Francis Bisset Hawkins (18 October 1796 – 7 December 1894) was an English physician.

He was born the son of Adair Hawkins, a London surgeon and educated at Eton College and Exeter College, Oxford, gaining BA in 1818, MA in 1821, MB in 1822 and MD in 1825. His brother was William Bentinck Hawkins, FRS.

He was elected a fellow of the Royal College of Physicians in 1826 and was their Gulstonian lecturer in 1828, Censor (i.e. examiner) in 1830 and Lumleian lecturer in 1835. From 1828 to 1832 he was physician at the Westminster Dispensary and in 1833 a Factory Commissioner enquiring into the conditions of child employment in factories.

He was appointed the first Professor of Materia Medica (in modern terms Pharmacology) at King’s College, London in 1829, resigning the chair in 1835, and was elected a Fellow of the Royal Society in 1834.

He was appointed an inspector of prisons in 1836 and as a metropolitan commissioner in lunacy in 1842, a position he held until 1845. In 1847-48 he was commissioner for the government of Pentonville prison.

In his Report on the Health and Condition of the Manufacturing Districts, he recommended a reduction in the hours of work for children and women and the creation of public gardens and parks in Manchester, both of which took place. In his Reports on Prisons he successfully recommended a reduction in the use of solitary confinement. He was also largely responsible for the insertion of an extra column to record the names of the disease or cause of death on the new death register introduced in 1837 by the Act for the Registration of Births and Deaths.

Towards the latter part of his career he moved from London to Bournemouth and in 1858 was appointed a Deputy Lieutenant of Dorset. He died a widower at the age of 98, having no children.

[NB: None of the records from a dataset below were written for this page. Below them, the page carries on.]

(** What a successful port build guarantees. *)
Record ports_built (d : bytes) (ports : list ane_m2_port_spec) (model : ane_m2_model)
    (secs : ane_m2_sections) : Prop := {
  pb_ports : ports_valid ports;
  pb_io : m_io model = ports_io ports;
  pb_refs : exists refs, call_refs model = [refs] /\ refs ≡ₚ port_pairs ports /\
              StronglySorted (fun x y => x.1 < y.1) refs;
  pb_bound : exists tasks krn_size tsk_size coff,
    split_h14_tasks (stream_of d tsk_size) tsk_size (zlen tasks) = Ret tasks /\ tasks <> [] /\
    ANEC_M2_HEADER_SIZE + coff + krn_size = zlen d /\ 0 <= tsk_size <= coff /\
    sections_of model (stream_of d tsk_size) (slice d (ANEC_M2_HEADER_SIZE + coff) krn_size)
      tsk_size secs /\
    forall t idx h, t ∈ tasks -> task_record (stream_of d tsk_size) t idx h ->
      is_bar_ref h = true -> bar_in_port (stream_of d tsk_size) ports krn_size t idx h;
}.

Lemma ports_model_ok ports :
  Forall port_typed ports -> ports_valid ports -> zlen ports < 64 ->
  model_ok (Model (ports_io ports) (ports_scratch_index ports) [ports_refs ports]).
Proof.
  intros Ht Hv Hn. pose proof (ports_io_perm ports Ht (ps_valid _ Hv)) as Hio.
  destruct (ports_refs_spec ports Hv Hn) as [Hperm _].
  constructor; cbn [m_io call_refs]; [| | |done].
  - rewrite Hio. apply Forall_fmap. eapply Forall_impl; [exact Ht|].
    intros p (_ & ? & _ & ?). by split.
  - unfold zlen. rewrite Hio length_fmap. unfold zlen in Hn. lia.
  - apply Forall_singleton. split.
    + unfold zlen. rewrite Hperm /port_pairs /= length_fmap. unfold zlen in Hn. lia.
    + rewrite Hperm /port_pairs. constructor; [done|]. apply Forall_fmap.
      eapply Forall_impl; [exact Ht|]. by intros p (_ & ? & ? & _).
Qed.

Lemma wp_build_ports_inner mem d ports :
  bytes_ok d -> Forall port_typed ports -> zlen ports < 64 ->
  wp (ane_m2_program_build_ports_inner mem d ports)
     (fun '(model, secs) => ports_built d ports model secs).
Proof.
  intros Hok Ht Hn. unfold ane_m2_program_build_ports_inner.
  apply wp_bind. eapply wp_mono; [by apply wp_read_header|]. intros hd Hhd.
  pose proof Hhd as (Hp & Hp0 & [Htc _] & Hts & [Hk0 _] & _).
  apply wp_bind. eapply wp_mono; [by eapply wp_const_off|]. intros coff (Hc0 & Htc' & Hcl & _).
  apply wp_bind. eapply wp_mono; [by apply wp_check_ports|]. intros prev Hv. cbv beta zeta.
  apply wp_bind, wp_guard_fail. intros _. apply wp_bind.
  apply wp_load_descriptor; [done|apply Hts|unfold ANEC_M2_HEADER_SIZE in *; lia|].
  intros H16 Hdl Hdo Hdz. apply wp_bind, wp_guard_fail. intros _.
  apply wp_bind, wp_guard_fail. intros _.
  set (desc := stream_of d (h_tsk_size hd)) in *.
  pose proof (wp_split desc (h_tsk_size hd) (task_count hd) Hdo ltac:(lia) Htc) as Hsplit.
  destruct (split_h14_tasks desc (h_tsk_size hd) (task_count hd)) as [tasks| |] eqn:Es; [|done..].
  cbn [mbind res_bind wp] in *. apply wp_bind. eapply wp_mono; [apply wp_check_tasks|].
  intros [] (Hne & Hcnt & _). apply wp_bind.
  eapply wp_mono; [apply wp_check_bound; [done|eapply split_tasks_in; [done|lia]]|].
  intros [] Hbound. apply wp_bind. eapply wp_mono; [apply wp_load_kernel; done|]. intros kern ->.
  apply wp_bind. eapply wp_mono; [apply wp_emit; [by apply ports_model_ok|done|lia|done]|].
  intros secs Hsecs. cbn [wp]. constructor; [done|done| |].
  - eexists. split; [done|]. by apply ports_refs_spec.
  - exists tasks, (h_krn_size hd), (h_tsk_size hd), coff. fold desc. rewrite Hcnt.
    split; [done|]. split; [done|]. split; [done|]. split; [lia|]. split; [done|].
    intros t idx h Hin Hrec Hbar. apply bar_bound_port; [done..|]. by apply Hbound.
Qed.

(** *** The environment overrides *)

Lemma digits_length base acc s : (length (digits base acc s).2 <= length s)%nat.
Proof.
  revert acc. induction s as [|c s IH]; intros acc; simpl; [done|].
  destruct (digit_in base c); [|done]. specialize (IH (acc * base + z)). lia.
Qed.

Lemma skip_space_length s : (length (skip_space s) <= length s)%nat.
Proof. induction s as [|c s IH]; simpl; [done|]. destruct (is_space c); simpl; lia. Qed.

Lemma magnitude_length s v r : magnitude s = Some (v, r) -> (length r <= length s)%nat.
Proof.
  unfold magnitude. intros H.
  assert (forall b s' , (length s' <= length s)%nat -> Some (digits b 0 s') = Some (v, r) ->
    (length r <= length s)%nat) as Hd.
  { intros b s' Hl [= He]. pose proof (digits_length b 0 s'). rewrite He in H0. simpl in H0. lia. }
  repeat case_match; try done; (eapply Hd; [|exact H]); simpl; lia.
Qed.

Lemma strtoul_length s : (length (strtoul s).2 <= length s)%nat.
Proof.
  unfold strtoul. pose proof (skip_space_length s) as Hs. set (t := skip_space s) in *.
  set (st := match t with 45 :: t' => (true, t') | 43 :: t' => (false, t') | _ => (false, t) end).
  assert (length st.2 <= length s)%nat as Ht.
  { unfold st. destruct t as [|c t']; simpl in *; [lia|]. repeat case_match; simpl; lia. }
  destruct st as [neg t']. simpl in Ht. destruct (magnitude t') as [[v r]|] eqn:E; [|done].
  apply magnitude_length in E. simpl. lia.
Qed.

Lemma u32_pair_range a b : in_range 32 (u32 a) /\ in_range 32 (u32 b).
Proof. split; by apply wrap_range. Qed.

Lemma wp_oprefs env refs :
  refs_fit refs -> wp (oprefs_apply env refs) refs_fit.
Proof.
  intros Hfit. unfold oprefs_apply. destruct env as [[|c prefs]|]; [done| |done].
  set (s := c :: prefs). apply wp_bind.
  apply wp_loop with
    (I := fun st => refs_fit st.2 /\ zlen st.2 <= 64) (mu := fun st => length st.1).
  - intros [p acc] [[_ Hr] Hl]. cbn [fst snd] in *. unfold oprefs_body.
    destruct (bool_decide (p = []) || (zlen acc >=? ANE_M2_MAX_BINDS)) eqn:E.
    { cbn [wp]. apply wp_bind, wp_guard_fail. intros _. cbn [wp].
      destruct (insertion_sort_spec fst acc) as [Hp _]. split; [|by rewrite Hp].
      unfold zlen in *. rewrite Hp. lia. }
    unfold ANE_M2_MAX_BINDS in E.
    pose proof (strtoul_length p) as Hs1. destruct (strtoul p) as [slot e1]. cbn [snd] in Hs1.
    apply wp_bind, wp_guard_fail. intros G1.
    assert (0 < length e1)%nat by (destruct e1; [done|simpl; lia]).
    pose proof (strtoul_length (drop 1 e1)) as Hs2.
    destruct (strtoul (drop 1 e1)) as [tag e2]. cbn [snd] in Hs2. rewrite length_drop in Hs2.
    apply wp_bind, wp_guard_fail. intros _. apply wp_bind, wp_guard_fail. intros _.
    apply wp_bind, wp_guard_fail. intros _. cbn [wp fst snd].
    assert (zlen (acc ++ [(u32 slot, u32 tag)]) = zlen acc + 1) as Hz by (by rewrite zlen_app).
    split; [split; [split|]|].
    + lia.
    + apply Forall_app_2; [done|]. apply Forall_singleton, u32_pair_range.
    + lia.
    + destruct (char0 e2 =? 44); rewrite ?length_drop; lia.
  - cbn [fst snd]. split; [split; [done|constructor]|done].
  - cbn [fst]. unfold s. simpl. lia.
Qed.

(** *** The scratch entry *)

Lemma wp_scratch_size stream tasks slot out :
  bytes_ok stream -> Forall (task_in stream) tasks ->
  wp (scratch_size_bytes stream tasks slot out) (fun _ => True).
Proof.
  intros Hok Hts. unfold scratch_size_bytes. apply wp_bind.
  eapply wp_mono; [apply (wp_foldM_simple _ (fun _ => True)); [done|]|done].
  intros t mp Ht _. rewrite Forall_forall in Hts. pose proof (Hts t Ht) as Hin.
  apply (wp_walk_task _ Hok _ Hin _ (fun _ => True)); [done|].
  intros s h idx n _ Hh Hidx Hn _ Hfit _. unfold scratch_record, payload0.
  destruct (is_bar_ref h); [|done]. destruct (_ && _); [|done].
  destruct Hin as (H0 & H8 & Hl). by rewrite le32_eq; [|lia..].
Qed.

Lemma round_tiles x : 0 <= x < 2 ^ 63 -> (x + 0x3fff) / 0x4000 * 0x4000 = Z.land (x + 0x3fff) (u64 (Z.lnot 0x3fff)).
Proof.
  intros Hx. change (u64 (Z.lnot 0x3fff)) with (Z.land (Z.lnot (Z.ones 14)) (Z.ones 64)).
  rewrite Z.land_assoc -Z.ldiff_land Z.land_ones; [|lia]. rewrite Z.ldiff_ones_r; [|lia].
  rewrite Z.shiftr_div_pow2; [|lia]. rewrite Z.shiftl_mul_pow2; [|lia]. change (2 ^ 14) with 0x4000.
  symmetry. apply Z.mod_small. dlia.
Qed.

Definition reach_step (slot mp : Z) (ev : bar_ev) : res Z :=
  Ret (if at_slot slot ev then Z.max mp (b_off ev) else mp).

Lemma scratch_record_step stream t slot mp h idx p0 mp' :
  payload0 stream t idx = Ret p0 -> scratch_record stream t slot mp h idx (rec_count h) = Ret mp' ->
  if is_bar_ref h then reach_step slot mp (BarEv (bar_slot h) (bar_addr h) p0) = Ret mp' else mp' = mp.
Proof.
  unfold scratch_record, reach_step, at_slot. intros ->. pose proof (rec_count_pos h) as Hn.
  replace (rec_count h >=? 1) with true by lia. rewrite andb_true_r. destruct (is_bar_ref h); [|by intros [= <-]].
  cbn [b_slot b_off]. destruct (bar_slot h =? slot); [|done]. intros H. injection H as <-. f_equal.
  destruct (Z.gtb_spec p0 mp); lia.
Qed.

Lemma reach_run slot mp evs :
  foldM (reach_step slot) mp evs = Ret (foldl Z.max mp (b_off <$> List.filter (at_slot slot) evs)).
Proof.
  revert mp. induction evs as [|ev evs IH]; intros mp; [done|]. cbn [foldM List.filter].
  change (reach_step slot mp ev) with (Ret (if at_slot slot ev then Z.max mp (b_off ev) else mp)).
  cbn [mbind res_bind]. rewrite IH. by destruct (at_slot slot ev).
Qed.

(** The scratch buffer holds the furthest offset of its slot and an output,
    in whole 16 KiB tiles. *)
Lemma scratch_size_exact stream tasks evss slot out sz :
  bytes_ok stream -> Forall (task_in stream) tasks -> task_refs stream tasks evss -> 0 <= out < 2 ^ 62 ->
  scratch_size_bytes stream tasks slot out = Ret sz ->
  sz = (slot_reach evss slot + out + 0x3fff) / 0x4000 * 0x4000.
Proof.
  intros Hok Hts He Hout H. unfold scratch_size_bytes in H. apply bind_Ret_inv in H as (mp & Hmp & H).
  assert (mp = slot_reach evss slot) as ->.
  { clear H. unfold slot_reach, furthest. revert Hmp. generalize 0. revert He Hts. clear -Hok. intros He.
    induction He as [|t evs tasks evss He _ IH]; intros Hts m Hmp; cbn [foldM] in Hmp; [by injection Hmp as <-|].
    apply Forall_cons in Hts as [Ht Hts]. apply bind_Ret_inv in Hmp as (m1 & H1 & Hmp).
    destruct (walk_fold stream t Hok Ht _ (reach_step slot) (scratch_record_step stream t slot) m m1 H1) as (evs' & He' & Hf).
    rewrite He in He'. injection He' as <-. rewrite reach_run in Hf. injection Hf as <-.
    rewrite (IH Hts _ Hmp). cbn [concat]. by rewrite List.filter_app fmap_app foldl_app. }
  assert (0 <= slot_reach evss slot < 2 ^ 32) as Hr.
  { apply furthest_range, Forall_fmap. pose proof (all_refs_ok stream tasks Hok Hts evss He) as Hev.
    apply Forall_concat in Hev. rewrite Forall_forall in Hev. apply Forall_forall. intros ev Hin.
    rewrite list_elem_of_In List.filter_In -list_elem_of_In in Hin. exact (proj2 (Hev ev (proj1 Hin))). }
  injection H as <-. rewrite (wrap_small 64 (slot_reach evss slot + out)); [|lia].
  rewrite (wrap_small 64 (_ + 0x3fff)); [|lia]. rewrite -round_tiles; [done|lia].
Qed.

(** *** The io table *)

(** The tile count the header gives buffer [b]. *)
Definition file_tiles (d : bytes) (b : Z) : Z := word32_at d (0x28 + b * 4).

Definition tile_ok (d : bytes) (b : Z) : Prop := 1 <= file_tiles d b <= 2 ^ 20.

(** Inputs on channels 5, 6, ..., the output on channel 4. *)
Definition file_io (d : bytes) (n : Z) : list ane_m2_io :=
  ((fun k => Io (5 + k) 0 (file_tiles d (5 + k) * 0x4000)) <$> seqZ 0 n) ++ [Io 4 1 (file_tiles d 4 * 0x4000)].

Definition io_bytes_ok (d : bytes) (n : Z) : Prop := tile_ok d 4 /\ forall k, 0 <= k < n -> tile_ok d (5 + k).

Lemma wp_build_io_entry d n k :
  bytes_ok d -> 0x1000 <= zlen d -> 0 <= k <= n -> n <= 3 ->
  wp (build_io_entry d n k) (fun e =>
    let b := if k <? n then 5 + k else 4 in
    tile_ok d b /\ e = Io b (if k <? n then 0 else 1) (file_tiles d b * 0x4000)).
Proof.
  intros Hok Hl Hk Hn. unfold build_io_entry. set (b := if k <? n then 5 + k else 4).
  assert (4 <= b <= 8) as Hb by (unfold b; destruct (k <? n) eqn:?; lia).
  apply wp_bind, wp_guard_fail. intros _. rewrite le32_eq; [|lia..]. cbn [mbind res_bind].
  apply wp_bind, wp_guard_fail. intros Ht. cbn [wp]. pose proof (word32_at_range d (0x28 + b * 4) Hok) as Hr.
  fold (file_tiles d b) in *. unfold in_range in Hr. split; [unfold tile_ok; lia|]. f_equal.
  rewrite Z.shiftl_mul_pow2; [|lia]. apply wrap_small. lia.
Qed.

Lemma wp_build_io d n :
  bytes_ok d -> 0x1000 <= zlen d -> 1 <= n <= 3 ->
  wp (build_io d n) (fun io => io = file_io d n /\ io_bytes_ok d n).
Proof.
  intros Hok Hl Hn. unfold build_io. set (b := fun k => if k <? n then 5 + k else 4).
  eapply wp_mono; [apply (wp_foldM _ (fun pre io =>
    io = (fun k => Io (b k) (if k <? n then 0 else 1) (file_tiles d (b k) * 0x4000)) <$> pre /\ Forall (fun k => tile_ok d (b k)) pre))|].
  - done.
  - intros pre k io Hk [-> Hio]. apply elem_of_seqZ in Hk. apply wp_bind.
    eapply wp_mono; [apply wp_build_io_entry; (done || lia)|]. intros e [He ->]. cbn [wp].
    rewrite fmap_app. split; [done|]. apply Forall_app_2; [done|by apply Forall_singleton].
  - intros io [-> Ht]. split.
    + unfold file_io. assert (n = 1 \/ n = 2 \/ n = 3) as [->|[->| ->]] by lia; reflexivity.
    + rewrite Forall_forall in Ht. split.
      * specialize (Ht n). unfold b in Ht. rewrite Z.ltb_irrefl in Ht. apply Ht, elem_of_seqZ. lia.
      * intros k Hk. specialize (Ht k). unfold b in Ht. replace (k <? n) with true in Ht by lia. apply Ht, elem_of_seqZ. lia.
Qed.
(* ===== verification/M2Dev.v ===== *)
(** * libane/ane_m2.c: the program digest and the device path

    The dedup digest over the built sections, and the life of the buffer
    objects from [ane_m2_open] to [ane_m2_close], over the [AneKernel]
    interface of Accel. *)

From S2P Require Import Prelude Accel Sha256 M2Walk M2Build.

(** ** [ane_m2_program_digest] *)

Definition ane_m2_section_ids : list Z := [1; 2; 3; 4; 5; 7].

(** The sections in slot order; an empty section stands for a null or
    zero-sized one. *)
Definition section_list (s : ane_m2_sections) : list bytes :=
  [s_generic s; s_kernel s; s_descriptor s; s_operation s; s_procedure s; s_tdprop s].

(** [uint64_t hdr[2]] in memory. *)
Definition digest_header (id size : Z) : bytes := le_bytes 8 id ++ le_bytes 8 size.

Section digest.
Context `{ArmSha2}.

Definition digest_section (c : ane_sha256_ctx) (e : Z * bytes) : res ane_sha256_ctx :=
  let '(id, data) := e in
  guard_fail (zlen data =? 0) EINVAL;;
  c ← ane_sha256_update c (digest_header id (zlen data)) 16;
  ane_sha256_update c data (zlen data).

Definition ane_m2_program_digest_ctx (c : ane_sha256_ctx) (s : ane_m2_sections) : res bytes :=
  c ← foldM digest_section c (zip ane_m2_section_ids (section_list s));
  '(_, out) ← ane_sha256_final c;
  Ret out.

(** [hw] and [buf0]: what [ane_sha256_init] finds. *)
Definition ane_m2_program_digest (hw : bool) (buf0 : bytes) (s : ane_m2_sections) : res bytes :=
  ane_m2_program_digest_ctx (ane_sha256_init hw buf0) s.

Definition ane_m2_program_digest_ex (hw : bool) (buf0 : bytes) (s : ane_m2_sections)
    (portable_only : bool) : res bytes :=
  ane_m2_program_digest_ctx
    (ane_sha256_ctx_force_portable (ane_sha256_init hw buf0) portable_only) s.
(* ===== verification/Ane.v ===== *)
(** * libane/ane.c: the library

    Device discovery, the M1 channel machinery (buffer objects, the direct
    and the staged load of a program), submission and the state-swapping
    loop, transfers, and the entry points that choose between the M1 and the
    T6021 back end. Timing and error messages are not modelled. *)

From S2P Require Import Prelude Accel Bind Tile Sha256 M2Walk M2Build M2Dev.

(** ** Sizes *)

Definition TILE_SHIFT_DEFAULT : Z := 0xE.
Definition TILE_ALIGN : Z := 0x4000.
Definition ANEC_HEADER_SIZE : Z := 0x1000.
Definition MAX_ANE_DEVICES : Z := 2.
Definition MAX_NODE_COUNT : Z := 64.

(** [((x) + TILE_ALIGN - 1) & -TILE_ALIGN] at 64 bits. *)
Definition tile_align (x : Z) : Z := Z.land (u64 (x + TILE_ALIGN - 1)) (u64 (- TILE_ALIGN)).

Record ane_nn := Nn {
  n_fd : Z;
  n_data : option bytes;
  n_anec : anec;
  n_chans : list ane_bo;
  n_btsp : ane_bo;
  n_bind : ane_bind;
  n_shift : Z;
  n_m2 : option ane_m2_ctx;
}.

Definition set_chans (nn : ane_nn) (chans : list ane_bo) (btsp : ane_bo) : ane_nn :=
  Nn (n_fd nn) (n_data nn) (n_anec nn) chans btsp (n_bind nn) (n_shift nn) (n_m2 nn).

Definition set_bind (nn : ane_nn) (b : ane_bind) : ane_nn :=
  Nn (n_fd nn) (n_data nn) (n_anec nn) (n_chans nn) (n_btsp nn) b (n_shift nn) (n_m2 nn).

Definition set_data (nn : ane_nn) (d : option bytes) : ane_nn :=
  Nn (n_fd nn) d (n_anec nn) (n_chans nn) (n_btsp nn) (n_bind nn) (n_shift nn) (n_m2 nn).

Definition set_anec (nn : ane_nn) (a : anec) : ane_nn :=
  Nn (n_fd nn) (n_data nn) a (n_chans nn) (n_btsp nn) (n_bind nn) (n_shift nn) (n_m2 nn).

Definition set_fd (nn : ane_nn) (fd : Z) : ane_nn :=
  Nn fd (n_data nn) (n_anec nn) (n_chans nn) (n_btsp nn) (n_bind nn) (n_shift nn) (n_m2 nn).

Definition set_m2 (nn : ane_nn) (m2 : option ane_m2_ctx) : ane_nn :=
  Nn (n_fd nn) (n_data nn) (n_anec nn) (n_chans nn) (n_btsp nn) (n_bind nn) (n_shift nn) m2.

(** [tiles[bdx] << tile_shift]; a channel past the array is out of bounds. *)
Definition tile_size (nn : ane_nn) (bdx : Z) : res Z :=
  match tiles (n_anec nn) !! Z.to_nat bdx with
  | Some t => Ret (u64 (Z.shiftl t (n_shift nn)))
  | None => Fault OutOfBounds
  end.

(** ** Device discovery *)

(** A node that [open] accepts: whether its two version ioctls succeed, and
    the driver behind it. *)
Record drm_node := Node { nd_v1 : bool; nd_v2 : bool; nd_name : bytes; nd_major : Z }.

(** "ane" *)
Definition ane_name : bytes := [97; 110; 101].

(** The string up to the first NUL. *)
Fixpoint c_string (s : bytes) : bytes :=
  match s with
  | [] => []
  | c :: s' => if c =? 0 then [] else c :: c_string s'
  end.

(** [mem] is [malloc]'s answer; the name buffer is written without a check. *)
Definition is_ane_device (mem : Z -> bool) (n : drm_node) : res Z :=
  guard_fail (negb (nd_v1 n)) EINVAL;;
  guard_fail (zlen (nd_name n) =? 0) EINVAL;;
  guard_fail (negb (nd_major n =? ANE_ABI_MAJOR) && negb (nd_major n =? ANE_ABI_M2_MAJOR)) EINVAL;;
  let name := mem (zlen (nd_name n) + 1) in
  guard_fail (negb (nd_v2 n)) EINVAL;;
  if name then
    guard_fail (negb (bool_decide (c_string (nd_name n) = ane_name))) EINVAL;;
    Ret (nd_major n)
  else Fault OutOfBounds.

(** The lowest descriptor that is not open. *)
Definition lowest_fd (fds : list Z) : Z :=
  default 0 (head (filter (fun fd => fd ∉ fds) (seqZ 0 (zlen fds + 1)))).

Definition close_fd (fd : Z) (fds : list Z) : list Z := filter (fun f => f <> fd) fds.

Section discovery.
Context (mem : Z -> bool) (nodes : Z -> option drm_node).

(** [open_fd]: the descriptor and the ABI, and the descriptors left open. *)
Definition open_fd (i : Z) (fds : list Z) : res (Z * Z) * list Z :=
  match nodes i with
  | None => (Fail ENODEV, fds)
  | Some n =>
      let fd := lowest_fd fds in
      let fds' := fd :: fds in
      match is_ane_device mem n with
      | Ret abi => (Ret (fd, abi), fds')
      | Fail _ => (Fail EINVAL, close_fd fd fds')
      | Fault w => (Fault w, fds')
      end
  end.

(** The node loop from [i], with [found] devices already passed over. *)
Fixpoint device_scan (fuel : nat) (i dev_id found : Z) (fds : list Z) : res (Z * Z) * list Z :=
  match fuel with
  | O => (Fail ENODEV, fds)
  | S fuel' =>
      match open_fd i fds with
      | (Fault w, fds') => (Fault w, fds')
      | (Fail _, fds') => device_scan fuel' (i + 1) dev_id found fds'
      | (Ret (fd, abi), fds') =>
          if dev_id =? found then (Ret (fd, abi), fds')
          else device_scan fuel' (i + 1) dev_id (found + 1) (close_fd fd fds')
      end
  end.

Definition device_open (dev_id : Z) (fds : list Z) : res (Z * Z) * list Z :=
  if (dev_id <? 0) || (dev_id >=? MAX_ANE_DEVICES) then (Fail EINVAL, fds)
  else device_scan (Z.to_nat MAX_NODE_COUNT) 0 dev_id 0 fds.

Definition ane_device_open (nn : ane_nn) (dev_id : Z) (fds : list Z)
    : res (ane_nn * Z) * list Z :=
  match device_open dev_id fds with
  | (Ret (fd, abi), fds) => (Ret (set_fd nn fd, abi), fds)
  | (Fail _, fds) => (Fail EINVAL, fds)
  | (Fault w, fds) => (Fault w, fds)
  end.
End discovery.

Definition device_close (fd : Z) (fds : list Z) : list Z :=
  if fd <? 0 then fds else close_fd fd fds.
(** ** Properties *)

(** C33. From an empty root table, over any sequence of [dart8_map] calls whose
    physical ranges fit the 42-bit address field, and whatever tables the
    allocation callback supplies or refuses: no access leaves a table, each
    call returns what the abstract page map says (refusals change nothing; a
    call that meets a page mapped otherwise, or a failed allocation, keeps
    exactly the pages before it), and every [dart8_translate] agrees with the
    abstract map, protection faults and in-page offsets included. *)
Theorem dart_maps_refine {A} `{DartAllocLaws A} c base size s ns root (al : A) qs :
  in_range 64 base -> in_range 64 size -> dart8_cfg_init base size s ns true true = inl c ->
  addr_ok root -> Forall req_ok qs ->
  twp (dart8_maps c root qs ({[root := zero_table]}, al)) (fun '((T, _), es) =>
    exists m, maps_spec c ∅ qs es m /\
      forall iova write, 0 <= iova < va_top c ->
        twp (dart8_translate c T root iova write) (walk_spec c m iova write)).
Proof.
  intros Hb Hs Hc Hr Hqs. destruct (cfg_init_ok _ _ _ _ _ _ _ Hb Hs Hc) as [Hok _].
  pose proof (proj1 Hok) as Hl. assert (root <> 0) as Hr0 by (destruct Hr; lia).
  eapply twp_mono; [apply (maps_refine c root qs _ ∅ al Hr0 Hok (root_inv c root Hl Hr) Hqs)|].
  intros [[T s'] es] (m & Hinv & Hm). exists m. split; [done|]. intros iova write Hi. by apply translate_spec.
Qed.

(** A bump allocator of tables. *)
#[global] Instance bump_tables : DartAlloc Z := fun s T =>
  if bool_decide (0 < s < 2 ^ 42) && negb (misaligned s) && bool_decide (T !! s = None)
  then (Some s, s + D8_GRANULE) else (None, s).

The Bisset Hawkins Medal, established in 1896 by the Royal College of Physicians to acknowledge work done in promoting public health, was named to honour his memory.

==Published works==

Source:

- The Elements of Medical Statistics. 8vo. London, 1829.
- The History of the Epidemic Spasmodic Cholera of Russia. 8vo. London, 1831.
- Germany; the Spirit of her History, Literature, National Economy, and Social Condition. 8vo. London, 1838.
- Reports on the Factory Commission. London, 1833.
- Reports on the Prisons of the Southern and Western Districts of England from 1836 to 1842. Folio. London.